-- Opening Marker --

(* ===== verification/Compaction.v ===== *)
(** The context budget and the working summaries of the reasoning plugin
    ([plugins/rlm/cognition/src/compaction.rs] and [provenance.rs]).

    The plugin is compiled for a 32-bit target: [usize] saturates at 2^32 - 1.
    Decoding a summary with the derived [Deserialize] is a parameter; the
    derived [Serialize] is written out. *)
From stdpp Require Import base tactics option list strings.
From Stdlib Require Import ZArith NArith Lia Ascii.
From S2P Require Import Prelude Utf8 Json CognitionText.

Definition usize_max : N := u32_max.

Definition SOFT_LIMIT : N := 48 * 1024.
Definition HARD_LIMIT : N := 64 * 1024.
Definition DEFAULT_OUTPUT_RESERVE_TOKENS : N := 4096.
Definition DEFAULT_HEADROOM_TOKENS : N := 1024.
Definition MAX_SUMMARY_BYTES : N := 12 * 1024.
Definition MAX_TEXT_BYTES : N := 4096.
Definition MAX_ITEMS : N := 32.
Definition MAX_SOURCES : N := 64.

(** ** The budget *)

Record BudgetConfig : Type := mkBudgetConfig {
  context_tokens : option N;
  output_reserve_tokens : option N;
  headroom_tokens : option N;
}.

Definition saturating_add_usize (a b : N) : N := N.min (a + b) usize_max.
Definition output_reserve (c : BudgetConfig) : N :=
  default DEFAULT_OUTPUT_RESERVE_TOKENS (output_reserve_tokens c).
Definition headroom (c : BudgetConfig) : N := default DEFAULT_HEADROOM_TOKENS (headroom_tokens c).

(** [BudgetConfig::validate]. *)
Definition budget_validate (c : BudgetConfig) : result unit string :=
  if bool_decide (output_reserve_tokens c = Some 0%N) then
    Err "budget outputReserveTokens must be positive"
  else
    match context_tokens c with
    | Some context =>
        if (context =? 0)%N || (context <=? saturating_add_usize (output_reserve c) (headroom c))%N
        then Err "budget contextTokens must exceed outputReserveTokens and headroomTokens"
        else Ok tt
    | None => Ok tt
    end.

Inductive Admission : Type := Continue | Compact | Reject.
#[export] Instance admission_eq_dec : EqDecision Admission.
Proof. solve_decision. Defined.

Definition estimated_tokens (bytes : N) : N := bytes.

(** [context_tokens.checked_sub(..)]. *)
Definition token_budget_ok (request_bytes : N) (c : BudgetConfig) : bool :=
  match context_tokens c with
  | None => true
  | Some context =>
      let reserved := saturating_add_usize (output_reserve c) (headroom c) in
      (reserved <=? context)%N && (estimated_tokens request_bytes <=? context - reserved)%N
  end.

(** The subtractions of [admission] as it makes them; [None] when one wraps. *)
Definition input_budget (c : BudgetConfig) (context : N) : option N :=
  if (output_reserve c <=? context)%N && (headroom c <=? context - output_reserve c)%N
  then Some (context - output_reserve c - headroom c)%N else None.
Definition compact_threshold (budget : N) : N := (budget / 100 * 85 + budget mod 100 * 85 / 100)%N.

(** [None] when a subtraction wraps. *)
Definition admission (request_bytes : N) (c : BudgetConfig) : option Admission :=
  if (HARD_LIMIT <? request_bytes)%N || negb (is_ok (budget_validate c)) then Some Reject
  else
    match context_tokens c with
    | None => Some (if (SOFT_LIMIT <? request_bytes)%N then Compact else Continue)
    | Some context =>
        budget ← input_budget c context;
        Some (if (SOFT_LIMIT <? request_bytes)%N
                 || (compact_threshold budget <=? estimated_tokens request_bytes)%N
              then Compact else Continue)
    end.

(** ** Working summaries *)

Record SourcedFact : Type := mkSourcedFact { fact_content : string; fact_sources : list string }.

Record WorkingSummary : Type := mkWorkingSummary {
  ws_version : N;
  ws_objective : string;
  ws_constraints : list string;
  ws_decisions : list string;
  ws_completed_work : list string;
  ws_unresolved_questions : list string;
  ws_durable_facts : list SourcedFact;
  ws_corrections : list SourcedFact;
  ws_source_ids : list string;
}.

Definition texts (l : list string) : Value := Array (Str <$> l).
Definition fact_to_value (f : SourcedFact) : Value :=
  object [("content", Str (fact_content f)); ("sources", texts (fact_sources f))].
Definition summary_to_value (s : WorkingSummary) : Value :=
  object [("version", num_u64 (ws_version s)); ("objective", Str (ws_objective s));
          ("constraints", texts (ws_constraints s)); ("decisions", texts (ws_decisions s));
          ("completedWork", texts (ws_completed_work s));
          ("unresolvedQuestions", texts (ws_unresolved_questions s));
          ("durableFacts", Array (fact_to_value <$> ws_durable_facts s));
          ("corrections", Array (fact_to_value <$> ws_corrections s));
          ("sourceIds", texts (ws_source_ids s))].

Definition valid_text (text : string) (max : N) : bool :=
  negb (trim_is_empty text) && (str_len text <=? max)%N.
Definition valid_items (items : list string) : bool :=
  (len items <=? MAX_ITEMS)%N && forallb (λ item, valid_text item MAX_TEXT_BYTES) items.
Definition valid_facts (items : list SourcedFact) : bool :=
  (len items <=? MAX_ITEMS)%N
  && forallb (λ item,
       negb (bool_decide (fact_sources item = [])) && (len (fact_sources item) <=? 16)%N
       && forallb (λ s, valid_text s 256) (fact_sources item)
       && valid_text (fact_content item) MAX_TEXT_BYTES) items.

(** What the derived decoder computes. *)
Class SummaryDecoder : Type := { summary_from_value : Value → option WorkingSummary }.

Section summaries.
Context {SJ : SerdeJson} {SD : SummaryDecoder}.

(** [validate]. *)
Definition summary_validate (value : Value) : result WorkingSummary string :=
  let? s := ok_or (summary_from_value value) "working summary must be a structured object" in
  if negb (ws_version s =? 1)%N then Err "working summary version must be 1"
  else if negb (valid_text (ws_objective s) MAX_TEXT_BYTES)
          || negb (valid_items (ws_constraints s)) || negb (valid_items (ws_decisions s))
          || negb (valid_items (ws_completed_work s))
          || negb (valid_items (ws_unresolved_questions s))
          || negb (valid_facts (ws_durable_facts s)) || negb (valid_facts (ws_corrections s))
          || bool_decide (ws_source_ids s = []) || (MAX_SOURCES <? len (ws_source_ids s))%N
          || existsb (λ source, negb (valid_text source 256)) (ws_source_ids s)
  then Err "working summary contains an invalid or oversized field"
  else if existsb (λ fact, existsb (λ source, negb (str_mem source (ws_source_ids s)))
                             (fact_sources fact))
            (ws_durable_facts s ++ ws_corrections s)
  then Err "working summary fact references an unknown source ID"
  else
    let? encoded := map_err (λ _, "working summary is not JSON") (to_vec (summary_to_value s)) in
    if (MAX_SUMMARY_BYTES <? len encoded)%N
    then Err ("working summary is " +:+ u64_to_string (len encoded) +:+ " bytes, over the "
              +:+ u64_to_string MAX_SUMMARY_BYTES +:+ " byte limit")
    else Ok s.

(** [prompt]. *)
Definition compact_prompt (turn : Value) (messages : list Value) (source_ids : list string) : string :=
  to_string (object
    [("kind", Str "working-summary-request"); ("instruction", Str COMPACT_INSTRUCTION);
     ("limits", object [("summaryBytes", num_u64 MAX_SUMMARY_BYTES); ("textBytes", num_u64 MAX_TEXT_BYTES);
                        ("itemsPerList", num_u64 MAX_ITEMS); ("sourceIds", num_u64 MAX_SOURCES);
                        ("sourcesPerFact", num_u64 16); ("sourceIdBytes", num_u64 256)]);
     ("turn", turn); ("sourceIds", texts (take (N.to_nat MAX_SOURCES) source_ids));
     ("history", Array (drop 2 messages))]).

(** [bounded_messages]. *)
Definition bounded_messages (messages : list Value) : option (list Value) :=
  match to_vec (Array messages) with
  | Ok b => if (len b <=? HARD_LIMIT - 4096)%N then Some messages else None
  | Err _ => None
  end.
End summaries.

(** ** Provenance *)

Record SourceEvent : Type := mkSourceEvent { source_sequence : N; source_original : bool }.

(** [provenance::validate]. *)
Fixpoint provenance_validate (source_ids : list string) (events : list (string * SourceEvent))
    (delegated_range : option (N * N)) : result unit string :=
  match source_ids with
  | [] => Ok tt
  | source_id :: source_ids =>
      match map_get source_id events with
      | None => Err "working summary references an inaccessible source event"
      | Some event =>
          if negb (source_original event) then Err "working summary source is not an original event"
          else if is_some_and delegated_range (λ '(after, limit),
                    (source_sequence event <=? after)%N
                    || (saturating_add_u64 after limit <? source_sequence event)%N)
          then Err "working summary source is outside the delegated history range"
          else provenance_validate source_ids events delegated_range
      end
  end.

(** ** Theorems *)

(** The reserves fit the field width, as the decoder guarantees. *)
Definition budget_fits (c : BudgetConfig) : Prop :=
  (default 0 (context_tokens c) ≤ usize_max)%N ∧ (output_reserve c ≤ usize_max)%N ∧
  (headroom c ≤ usize_max)%N.

Lemma compact_threshold_ratio budget : (compact_threshold budget = budget * 85 / 100)%N.
Proof.
  unfold compact_threshold. rewrite (N.div_mod budget 100) at 3 by lia.
  assert (∀ q r, r < 100 → (100 * q + r) * 85 / 100 = q * 85 + r * 85 / 100)%N as H.
  { intros q r Hr. replace ((100 * q + r) * 85)%N with (q * 85 * 100 + r * 85)%N by lia.
    rewrite N.div_add_l by lia. done. }
  rewrite H; [done|]. apply N.mod_lt. lia.
Qed.

(** A configuration that fits never makes the subtraction wrap. *)
Lemma admission_total bytes c : budget_fits c → is_Some (admission bytes c).
Proof.
  intros (Hc & Ho & Hh). unfold admission, budget_validate, input_budget.
  destruct (_ <? _)%N; [done|]. simpl. case_bool_decide; [done|].
  destruct (context_tokens c) as [context|]; simpl in *; [|by destruct (_ <? _)%N].
  destruct (N.eqb_spec context 0); [done|]. simpl.
  destruct (N.leb_spec context (saturating_add_usize (output_reserve c) (headroom c))) as [|H1]; [done|].
  unfold saturating_add_usize in H1. simpl.
  destruct (N.leb_spec (output_reserve c) context); [|lia]. simpl.
  destruct (N.leb_spec (headroom c) (context - output_reserve c)); [done|lia].
Qed.

(** A request admitted without compaction leaves the reserves free. *)
Lemma admission_continue bytes c : admission bytes c = Some Continue →
  (bytes ≤ SOFT_LIMIT)%N ∧
  ∀ context, context_tokens c = Some context →
    (bytes + output_reserve c + headroom c < context)%N.
Proof.
  unfold admission, input_budget. destruct (_ || _); [done|].
  destruct (context_tokens c) as [context|].
  - destruct (N.leb_spec (output_reserve c) context) as [H1|]; [|done].
    destruct (N.leb_spec (headroom c) (context - output_reserve c)) as [H2|]; [|done].
    simpl. destruct (N.ltb_spec SOFT_LIMIT bytes); [done|]. rewrite compact_threshold_ratio.
    unfold estimated_tokens. destruct (N.leb_spec ((context - output_reserve c - headroom c) * 85 / 100) bytes)
      as [|H3]; [done|]. intros _. split; [done|]. intros ? [= <-].
    assert ((context - output_reserve c - headroom c) * 85 / 100 ≤ context - output_reserve c - headroom c)%N;
      [|lia]. apply N.Div0.div_le_upper_bound. lia.
  - destruct (N.ltb_spec SOFT_LIMIT bytes); [done|]. intros _. split; [done|]. done.
Qed.

Lemma provenance_validate_iff ids events range :
  provenance_validate ids events range = Ok tt ↔
  ∀ id, id ∈ ids → ∃ e, map_get id events = Some e ∧ source_original e = true ∧
    ∀ after limit, range = Some (after, limit) →
      (after < source_sequence e ≤ saturating_add_u64 after limit)%N.
Proof.
  induction ids as [|id ids IH]; simpl.
  { split; [|done]. intros _ id. by rewrite elem_of_nil. }
  setoid_rewrite elem_of_cons. destruct (map_get id events) as [e|] eqn:E.
  2: { split; [done|]. intros H. destruct (H id) as (e & He & _); [by left|]. congruence. }
  destruct (source_original e) eqn:Ho; simpl.
  2: { split; [done|]. intros H. destruct (H id) as (e' & He & He' & _); [by left|]. congruence. }
  destruct range as [[after limit]|]; simpl.
  - destruct (N.leb_spec (source_sequence e) after), (N.ltb_spec (saturating_add_u64 after limit) (source_sequence e));
      simpl.
    1-3: split; [done|]; intros H'; destruct (H' id) as (e' & He & _ & Hr); [by left|];
      specialize (Hr _ _ eq_refl); assert (e' = e) as -> by congruence; lia.
    rewrite IH. split; [|by eauto]. intros H' id' [->|Hin]; [|by apply H'].
    exists e. split_and!; [done|done|]. intros ? ? [= <- <-]. lia.
  - rewrite IH. split; [|by eauto]. intros H' id' [->|Hin]; [|by apply H']. by exists e.
Qed.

-- Closing Marker --

▶ **What to work on**
Tally the lines that hold the word "match" in the listing, and give the tally with nothing else.

▶ **Answer**
6